According to the gear deburring method of the seventh aspect of the invention, the end surface deburring cutter is pressed against the end surface of the workpiece gear by the cutter pressing mechanism at a predetermined pressure, so that the end surface deburring cutter is brought into contact with the end surface of the workpiece gear. It is actuated to follow, and the burr generated on the end face of the work gear is removed. In addition, the tooth surface deburring burnishing gear is pressed against the tooth surface of the workpiece gear with a pressure greater than the pressing force of the cutter pressing mechanism, so that the tooth surface deburring burnishing gear can be cut regardless of the pressing force of the cutter pressing mechanism. It is easy to operate so as to follow the tooth surface of the gear, and burrs generated on the tooth surface of the work gear are removed.

It is a perspective view which shows the gear chamfering apparatus provided with the gear deburring tool which concerns on Example 1. FIG. It is a longitudinal cross-sectional view (II-II arrow cross section in FIG. 1) which shows the gear chamfering apparatus provided with the gear deburring tool which concerns on Example 1. FIG. It is a cross-sectional view (III-III arrow partial cross section in FIG. 1) which shows the gear chamfering apparatus provided with the gear deburring tool which concerns on Example 1. FIG.

  Embodiments of a gear deburring tool according to the present invention and a gear chamfering device including the same will be described below in detail with reference to the accompanying drawings. Needless to say, the present invention is not limited to the following examples, and various modifications can be made without departing from the spirit of the present invention.

  A structure of a gear chamfering apparatus including a gear deburring tool according to a first embodiment of the present invention will be described with reference to FIGS. 1 to 3.

  As shown in FIG. 1, the gear chamfering device 10 of the present embodiment has a work gear shaft 21 on which a work gear 20 is installed and rotationally driven, and an axial direction parallel to the axial direction of the work gear shaft 21. A gear chamfering tool shaft 31 that rotatably supports the gear chamfering tool 30 so as to be able to approach and move away from the work gear shaft 21, and an axial direction parallel to the axial direction of the work gear shaft 21. And a gear deburring tool shaft 41 that rotatably supports the gear deburring tool 40 so as to be close to and away from the motor 21. The work gear 20 attached to the work gear shaft 21 is gear-cut by a hob (not shown), and a gear chamfering tool shaft 31 by the drive device 11 (FIG. 3) as shown in FIG. As the gear deburring tool shaft 41 moves, the gear chamfering tool 30 and the gear deburring tool 40 approach the work gear 20.

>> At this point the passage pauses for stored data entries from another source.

(* ===== verification/Headers.v ===== *)
(** The RAR 5.0 header model: [src/format/headers.hpp].

    Block types, flag words, extra-record types, the bounds shared by reader
    and writer, and the records the parsers fill.  [FileBlock] is split into
    the groups its comments name (fixed fields, digest, timestamps, owner,
    version, encryption, redirection); strings and byte arrays are lists of
    bytes, [*_ok] states the widths the C++ types enforce. *)

From stdpp Require Import base tactics list numbers.
From Stdlib Require Import ZArith Lia.
From S2P Require Import Prelude.

Local Open Scope Z_scope.

Definition RAR5_SIGNATURE_SIZE : Z := 8.

(** The signature is stored XOR-masked and unmasked at run time. *)
Definition signature_masked : list Z :=
  map (fun b => Z.lxor b 0x5B) [0x52; 0x61; 0x72; 0x21; 0x1A; 0x07; 0x01; 0x00].
Definition rar5_signature : list Z := map (fun b => Z.lxor b 0x5B) signature_masked.

Definition HEAD_MAIN : Z := 1.
Definition HEAD_FILE : Z := 2.
Definition HEAD_SERVICE : Z := 3.
Definition HEAD_CRYPT : Z := 4.
Definition HEAD_ENDARC : Z := 5.

Definition HFL_EXTRA : Z := 0x0001.
Definition HFL_DATA : Z := 0x0002.
Definition HFL_SKIP_IF_UNKNOWN : Z := 0x0004.
Definition HFL_SPLITBEFORE : Z := 0x0008.
Definition HFL_SPLITAFTER : Z := 0x0010.
Definition HFL_CHILD : Z := 0x0020.
Definition HFL_INHERITED : Z := 0x0040.

Definition MHFL_VOLUME : Z := 0x0001.
Definition MHFL_VOLNUMBER : Z := 0x0002.
Definition MHFL_SOLID : Z := 0x0004.
Definition MHFL_PROTECT : Z := 0x0008.
Definition MHFL_LOCK : Z := 0x0010.

Definition FHFL_DIRECTORY : Z := 0x0001.
Definition FHFL_UTIME : Z := 0x0002.
Definition FHFL_CRC32 : Z := 0x0004.
Definition FHFL_UNPUNKNOWN : Z := 0x0008.

Definition FHEXTRA_CRYPT : Z := 0x01.
Definition FHEXTRA_HASH : Z := 0x02.
Definition FHEXTRA_HTIME : Z := 0x03.
Definition FHEXTRA_VERSION : Z := 0x04.
Definition FHEXTRA_REDIR : Z := 0x05.
Definition FHEXTRA_OWNER : Z := 0x06.
Definition FHEXTRA_SUBDATA : Z := 0x07.
Definition FHEXTRA_XATTR : Z := 0x08.
Definition MHEXTRA_LOCATOR : Z := 0x01.
Definition MHEXTRA_METADATA : Z := 0x02.

Definition FHEXTRA_XATTR_NAME_MAX : Z := 255.
Definition FHEXTRA_XATTR_VALUE_MAX : Z := 65536.

Definition INT64_MAX : Z := 2 ^ 63 - 1.

(** ** Main header *)

Record MainBlock := {
  arc_flags : Z;
  vol_number : Z;
  has_locator : bool;
  locator_qo_offset : Z;
  locator_rr_offset : Z;
  has_metadata : bool;
  metadata_name : list Z;
  metadata_ctime : Z;
  metadata_is_unix_time : bool;
  metadata_is_nanoseconds : bool
}.

Definition MainBlock_default : MainBlock :=
  {| arc_flags := 0; vol_number := 0; has_locator := false;
     locator_qo_offset := -1; locator_rr_offset := -1; has_metadata := false;
     metadata_name := []; metadata_ctime := 0;
     metadata_is_unix_time := false; metadata_is_nanoseconds := false |}.

(** ** Dictionary limits *)

Definition RAR_DICT_BASE : Z := 128 * 1024.
Definition RAR_DICT_MAX_V0 : Z := Z.shiftl RAR_DICT_BASE 15.
Definition RAR_DICT_MAX_V1 : Z := Z.shiftl RAR_DICT_BASE 23.
Definition RAR_DICT_SPEC_MAX_ABSOLUTE : Z := RAR_DICT_MAX_V1.
Definition FCI_RAR5_COMPAT : Z := 0x100000.

(** [wide]: a 64-bit native build; 32-bit and WASM builds use 1 GiB. *)
Definition RAR_DICT_ALLOC_LIMIT (wide : bool) : Z :=
  if wide then 64 * 1024 * 1024 * 1024 else 1 * 1024 * 1024 * 1024.

Definition is_dictionary_too_large_for_alloc (wide : bool) (win_size : Z) : bool :=
  win_size >? RAR_DICT_ALLOC_LIMIT wide.

Definition is_dictionary_spec_max_exceeded (win_size unp_ver : Z) : bool :=
  if unp_ver =? 0 then win_size >? RAR_DICT_MAX_V0
  else if unp_ver =? 1 then win_size >? RAR_DICT_MAX_V1
  else win_size >? RAR_DICT_SPEC_MAX_ABSOLUTE.

(** ** File and service headers *)

Record FileFixed := {
  is_service : bool;
  service_type : list Z;
  file_flags : Z;
  unp_size : Z;
  unp_unknown : bool;
  pack_size : Z;
  attributes : Z;
  has_crc32 : bool;
  data_crc32 : Z;
  utime_unix : Z;
  method : Z;
  win_size : Z;
  is_solid : bool;
  unp_ver : Z;
  extra_dist : bool;
  host_os : Z;
  file_name : list Z
}.

Record FileHash := { has_blake2sp : bool; blake2sp : list Z }.

(** One of [mtime], [ctime], [atime]: [*_win], [htime_*_unix], [*_ns],
    [has_*_ns]. *)
Record Stamp := { st_win : Z; st_unix : Z; st_ns : Z; st_has_ns : bool }.

Record HTimes := { htime_is_unix : bool; mtime : Stamp; ctime : Stamp; atime : Stamp }.

Record Owner := {
  has_owner : bool;
  owner_user : list Z;
  owner_group : list Z;
  owner_uid : Z;
  owner_gid : Z;
  has_owner_uid : bool;
  has_owner_gid : bool
}.

Record FileVersion := { has_file_version : bool; file_version : Z }.

Record FileCrypt := {
  is_encrypted : bool;
  crypt_version : Z;
  crypt_flags : Z;
  lg2_count : Z;
  salt : list Z;
  init_v : list Z;
  has_psw_check : bool;
  psw_check : list Z;
  psw_check_csum : list Z
}.

Record Redir := { redir_type : Z; redir_dir_target : bool; redir_target : list Z }.

Record FileXattr := { xa_name : list Z; xa_value : list Z }.

Record UnknownExtra := { ue_type : Z; ue_raw : list Z }.

Record FileBlock := {
  fixed : FileFixed;
  hash : FileHash;
  htimes : HTimes;
  owner : Owner;
  version : FileVersion;
  crypt : FileCrypt;
  redir : Redir;
  sub_data : list Z;
  xattrs : list FileXattr;
  unknown_extras : list UnknownExtra
}.

Definition zeros (n : nat) : list Z := replicate n 0.

Definition FileFixed_default : FileFixed :=
  {| is_service := false; service_type := []; file_flags := 0; unp_size := 0;
     unp_unknown := false; pack_size := -1; attributes := 0; has_crc32 := false;
     data_crc32 := 0; utime_unix := 0; method := 0; win_size := 0; is_solid := false;
     unp_ver := 0; extra_dist := false; host_os := 0; file_name := [] |}.
Definition FileHash_default : FileHash :=
  {| has_blake2sp := false; blake2sp := zeros 32 |}.
Definition Stamp_default : Stamp :=
  {| st_win := 0; st_unix := 0; st_ns := 0; st_has_ns := false |}.
Definition HTimes_default : HTimes :=
  {| htime_is_unix := false; mtime := Stamp_default; ctime := Stamp_default;
     atime := Stamp_default |}.
Definition Owner_default : Owner :=
  {| has_owner := false; owner_user := []; owner_group := []; owner_uid := 0;
     owner_gid := 0; has_owner_uid := false; has_owner_gid := false |}.
Definition FileVersion_default : FileVersion :=
  {| has_file_version := false; file_version := 0 |}.
Definition FileCrypt_default : FileCrypt :=
  {| is_encrypted := false; crypt_version := 0; crypt_flags := 0; lg2_count := 0;
     salt := zeros 16; init_v := zeros 16; has_psw_check := false;
     psw_check := zeros 8; psw_check_csum := zeros 4 |}.
Definition Redir_default : Redir :=
  {| redir_type := 0; redir_dir_target := false; redir_target := [] |}.

Definition FileBlock_default : FileBlock :=
  {| fixed := FileFixed_default; hash := FileHash_default; htimes := HTimes_default;
     owner := Owner_default; version := FileVersion_default; crypt := FileCrypt_default;
     redir := Redir_default; sub_data := []; xattrs := []; unknown_extras := [] |}.

(** Assignment to one group of an existing block. *)
Definition set_hash (x : FileHash) (b : FileBlock) : FileBlock :=
  Build_FileBlock (fixed b) x (htimes b) (owner b) (version b) (crypt b) (redir b)
    (sub_data b) (xattrs b) (unknown_extras b).
Definition set_htimes (x : HTimes) (b : FileBlock) : FileBlock :=
  Build_FileBlock (fixed b) (hash b) x (owner b) (version b) (crypt b) (redir b)
    (sub_data b) (xattrs b) (unknown_extras b).
Definition set_owner (x : Owner) (b : FileBlock) : FileBlock :=
  Build_FileBlock (fixed b) (hash b) (htimes b) x (version b) (crypt b) (redir b)
    (sub_data b) (xattrs b) (unknown_extras b).
Definition set_version (x : FileVersion) (b : FileBlock) : FileBlock :=
  Build_FileBlock (fixed b) (hash b) (htimes b) (owner b) x (crypt b) (redir b)
    (sub_data b) (xattrs b) (unknown_extras b).
Definition set_crypt (x : FileCrypt) (b : FileBlock) : FileBlock :=
  Build_FileBlock (fixed b) (hash b) (htimes b) (owner b) (version b) x (redir b)
    (sub_data b) (xattrs b) (unknown_extras b).
Definition set_redir (x : Redir) (b : FileBlock) : FileBlock :=
  Build_FileBlock (fixed b) (hash b) (htimes b) (owner b) (version b) (crypt b) x
    (sub_data b) (xattrs b) (unknown_extras b).
Definition set_sub_data (x : list Z) (b : FileBlock) : FileBlock :=
  Build_FileBlock (fixed b) (hash b) (htimes b) (owner b) (version b) (crypt b) (redir b)
    x (xattrs b) (unknown_extras b).
Definition add_xattrs (x : list FileXattr) (b : FileBlock) : FileBlock :=
  Build_FileBlock (fixed b) (hash b) (htimes b) (owner b) (version b) (crypt b) (redir b)
    (sub_data b) (xattrs b ++ x) (unknown_extras b).
Definition add_unknown (x : UnknownExtra) (b : FileBlock) : FileBlock :=
  Build_FileBlock (fixed b) (hash b) (htimes b) (owner b) (version b) (crypt b) (redir b)
    (sub_data b) (xattrs b) (unknown_extras b ++ [x]).

(** ** Encryption and end-of-archive headers *)

Record CryptBlock := {
  cb_version : Z;
  cb_enc_flags : Z;
  cb_lg2_count : Z;
  cb_salt : list Z;
  cb_has_psw_check : bool;
  cb_psw_check : list Z;
  cb_psw_check_csum : list Z
}.

Definition CryptBlock_default : CryptBlock :=
  {| cb_version := 0; cb_enc_flags := 0; cb_lg2_count := 0; cb_salt := zeros 16;
     cb_has_psw_check := false; cb_psw_check := zeros 8; cb_psw_check_csum := zeros 4 |}.

Record EndArcBlock := { end_flags : Z }.

Definition EndArcBlock_default : EndArcBlock := {| end_flags := 0 |}.

(** ** The ranges of the C++ field types *)

Definition is_u32 (z : Z) : Prop := 0 <= z < 2 ^ 32.
Definition is_u64 (z : Z) : Prop := 0 <= z < 2 ^ 64.
Definition is_i64 (z : Z) : Prop := - 2 ^ 63 <= z < 2 ^ 63.
Definition byte_array (n : Z) (l : list Z) : Prop := zlen l = n /\ bytes l.

Record MainBlock_ok (b : MainBlock) : Prop := {
  arc_flags_ok : is_u64 (arc_flags b);
  vol_number_ok : is_u64 (vol_number b);
  locator_qo_ok : is_i64 (locator_qo_offset b);
  locator_rr_ok : is_i64 (locator_rr_offset b);
  metadata_name_ok : bytes (metadata_name b);
  metadata_ctime_ok : is_u64 (metadata_ctime b)
}.

Record FileFixed_ok (b : FileFixed) : Prop := {
  service_type_ok : bytes (service_type b);
  file_flags_ok : is_u64 (file_flags b);
  unp_size_ok : is_u64 (unp_size b);
  pack_size_ok : is_i64 (pack_size b);
  attributes_ok : is_u64 (attributes b);
  data_crc32_ok : is_u32 (data_crc32 b);
  utime_unix_ok : is_u32 (utime_unix b);
  method_ok : is_u32 (method b);
  win_size_ok : is_u64 (win_size b);
  unp_ver_ok : is_u32 (unp_ver b);
  host_os_ok : is_u32 (host_os b);
  file_name_ok : bytes (file_name b)
}.

Record Stamp_ok (s : Stamp) : Prop := {
  st_win_ok : is_u64 (st_win s);
  st_unix_ok : is_u32 (st_unix s);
  st_ns_ok : is_u32 (st_ns s)
}.

Record HTimes_ok (t : HTimes) : Prop := {
  mtime_ok : Stamp_ok (mtime t);
  ctime_ok : Stamp_ok (ctime t);
  atime_ok : Stamp_ok (atime t)
}.

Record Owner_ok (o : Owner) : Prop := {
  owner_user_ok : bytes (owner_user o);
  owner_group_ok : bytes (owner_group o);
  owner_uid_ok : is_u64 (owner_uid o);
  owner_gid_ok : is_u64 (owner_gid o)
}.

Record FileCrypt_ok (c : FileCrypt) : Prop := {
  crypt_version_ok : is_u32 (crypt_version c);
  crypt_flags_ok : is_u32 (crypt_flags c);
  lg2_count_ok : is_byte (lg2_count c);
  salt_ok : byte_array 16 (salt c);
  init_v_ok : byte_array 16 (init_v c);
  psw_check_ok : byte_array 8 (psw_check c);
  psw_check_csum_ok : byte_array 4 (psw_check_csum c)
}.

Record Redir_ok (r : Redir) : Prop := {
  redir_type_ok : is_byte (redir_type r);
  redir_target_ok : bytes (redir_target r)
}.

Definition Xattr_ok (x : FileXattr) : Prop := bytes (xa_name x) /\ bytes (xa_value x).
Definition Unknown_ok (u : UnknownExtra) : Prop := is_byte (ue_type u) /\ bytes (ue_raw u).

Record FileBlock_ok (b : FileBlock) : Prop := {
  fixed_ok : FileFixed_ok (fixed b);
  hash_ok : byte_array 32 (blake2sp (hash b));
  htimes_ok : HTimes_ok (htimes b);
  owner_ok : Owner_ok (owner b);
  version_ok : is_u64 (file_version (version b));
  crypt_ok : FileCrypt_ok (crypt b);
  redir_ok : Redir_ok (redir b);
  sub_data_ok : bytes (sub_data b);
  xattrs_ok : Forall Xattr_ok (xattrs b);
  unknown_ok : Forall Unknown_ok (unknown_extras b)
}.

Record CryptBlock_ok (b : CryptBlock) : Prop := {
  cb_version_ok : is_u32 (cb_version b);
  cb_enc_flags_ok : is_u32 (cb_enc_flags b);
  cb_lg2_count_ok : is_byte (cb_lg2_count b);
  cb_salt_ok : byte_array 16 (cb_salt b);
  cb_psw_check_ok : byte_array 8 (cb_psw_check b);
  cb_psw_check_csum_ok : byte_array 4 (cb_psw_check_csum b)
}.

(** ** The defaults are in range, and the groups can be replaced one by one *)

Lemma is_u64_0 : is_u64 0.
Proof. unfold is_u64. lia. Qed.

Lemma is_u32_0 : is_u32 0.
Proof. unfold is_u32. lia. Qed.

Lemma is_byte_0 : is_byte 0.
Proof. unfold is_byte. lia. Qed.

Lemma is_i64_m1 : is_i64 (-1).
Proof. unfold is_i64. lia. Qed.

Lemma byte_array_zeros n k : k = Z.of_nat n -> byte_array k (zeros n).
Proof.
  intros ->. split; [apply zlen_replicate|]. apply Forall_replicate. apply is_byte_0.
Qed.

#[export] Hint Resolve is_u64_0 is_u32_0 is_byte_0 is_i64_m1 byte_array_zeros : orar.
#[export] Hint Constructors MainBlock_ok FileFixed_ok Stamp_ok HTimes_ok Owner_ok
  FileCrypt_ok Redir_ok FileBlock_ok CryptBlock_ok : orar.

Lemma Stamp_default_ok : Stamp_ok Stamp_default.
Proof. split; simpl; auto with orar. Qed.

#[export] Hint Resolve Stamp_default_ok : orar.

Lemma MainBlock_default_ok : MainBlock_ok MainBlock_default.
Proof. split; simpl; auto with orar. Qed.

Lemma CryptBlock_default_ok : CryptBlock_ok CryptBlock_default.
Proof. split; simpl; auto with orar. Qed.

(** A block whose fixed part is in range and whose other groups still have
    their initial values. *)
Definition file_block_of (f : FileFixed) : FileBlock :=
  {| fixed := f; hash := FileHash_default; htimes := HTimes_default;
     owner := Owner_default; version := FileVersion_default; crypt := FileCrypt_default;
     redir := Redir_default; sub_data := []; xattrs := []; unknown_extras := [] |}.

Lemma file_block_of_ok f : FileFixed_ok f -> FileBlock_ok (file_block_of f).
Proof.
  intros H. split; simpl; auto with orar; split; simpl; auto with orar.
Qed.

Section setters.
Context (b : FileBlock) (Hb : FileBlock_ok b).

Lemma set_hash_ok x : byte_array 32 (blake2sp x) -> FileBlock_ok (set_hash x b).
Proof using Hb. destruct Hb. by split. Qed.
Lemma set_htimes_ok x : HTimes_ok x -> FileBlock_ok (set_htimes x b).
Proof using Hb. destruct Hb. by split. Qed.
Lemma set_owner_ok x : Owner_ok x -> FileBlock_ok (set_owner x b).
Proof using Hb. destruct Hb. by split. Qed.
Lemma set_version_ok x : is_u64 (file_version x) -> FileBlock_ok (set_version x b).
Proof using Hb. destruct Hb. by split. Qed.
Lemma set_crypt_ok x : FileCrypt_ok x -> FileBlock_ok (set_crypt x b).
Proof using Hb. destruct Hb. by split. Qed.
Lemma set_redir_ok x : Redir_ok x -> FileBlock_ok (set_redir x b).
Proof using Hb. destruct Hb. by split. Qed.
Lemma set_sub_data_ok x : bytes x -> FileBlock_ok (set_sub_data x b).
Proof using Hb. destruct Hb. by split. Qed.
Lemma add_xattrs_ok x : Forall Xattr_ok x -> FileBlock_ok (add_xattrs x b).
Proof using Hb. intros Hx. destruct Hb. split; try done. by apply Forall_app. Qed.
Lemma add_unknown_ok x : Unknown_ok x -> FileBlock_ok (add_unknown x b).
Proof using Hb. intros Hx. destruct Hb. split; try done. apply Forall_app_2; auto. Qed.
End setters.

#[export] Hint Resolve set_hash_ok set_htimes_ok set_owner_ok set_version_ok set_crypt_ok
  set_redir_ok set_sub_data_ok add_xattrs_ok add_unknown_ok file_block_of_ok : orar.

  The work gear 20 is a chamfered material to be chamfered, and is fixed to the work gear shaft 21 by a mechanical fastening means such as a bolt. The work gear shaft 21 is rotationally driven by a drive device (not shown) of the gear chamfering device 10.

  The gear chamfering tool 30 includes a first gear chamfering tool 30 a and a second gear chamfering tool 30 b that are rotatably supported by the gear chamfering tool shaft 31 and are attached to the gear chamfering tool shaft 31 with a variable height. The first gear chamfering tool 30a has a plurality of prismatic portions 32a for rolling the tooth profile ridge line portion 22a of the work gear 20 in the circumferential direction, and the chamfering amount of the tooth profile ridge line portion 22a on one end side of the work gear 20 is set. The second gear chamfering tool 30b has a plurality of prisms 32b that roll the tooth profile ridge line portion 22b of the work gear 20 in the circumferential direction, and is attached at one end side of the work gear 20. It is attached at a height that matches the chamfering amount of the tooth profile ridge line portion 22b. The gear chamfering tool shaft 31 is movable in a direction orthogonal to the axial direction by a driving device (not shown).

  The gear deburring tool 40 includes a disk-shaped first end surface deburring cutter 43 a for removing burrs generated on the end surface 23 a (the upper surface in the state of FIG. 1) of the work gear 20 and the tooth surface 24 of the work gear 20. A first gear deburring tool 40a integrally assembled with a first tooth surface deburring burnishing gear 44a for removing burrs generated on the end surface 23a side, and an end surface 23b of the work gear 20 (in the state of FIG. 1). A disc-shaped second end surface deburring cutter 43b for removing burrs generated on the lower surface), and a second tooth surface deburring burnishing gear 44b for removing burrs generated on the end surface 23b side of the tooth surface 24 of the work gear 20. Are assembled symmetrically with the second gear deburring tool 40b. The gear deburring tool shaft has a divided structure including a first gear deburring tool shaft 41a and a second gear deburring tool shaft 41b, and the first gear deburring tool shaft 40a is a first gear deburring tool shaft 41a. The second gear deburring tool 40b is rotatably supported by the second gear deburring tool shaft 41b. The first gear deburring tool 40a and the second gear deburring tool 40b are movable in the axial direction of the gear deburring tool 40 by a cutter pressing mechanism, which will be described later, and the gear deburring tool 40 by a gear pressing mechanism, which will be described later. It is movable in a direction orthogonal to the axial direction. The first gear deburring tool 40a and the second gear deburring tool 40b are provided in a region that does not interfere with the gear chamfering tool 30, and the first gear deburring tool shaft 41a and the second gear deburring tool shaft. 41 b is movable in a region where the first gear deburring tool 40 a and the second gear deburring tool 40 b do not interfere with the gear chamfering tool 30.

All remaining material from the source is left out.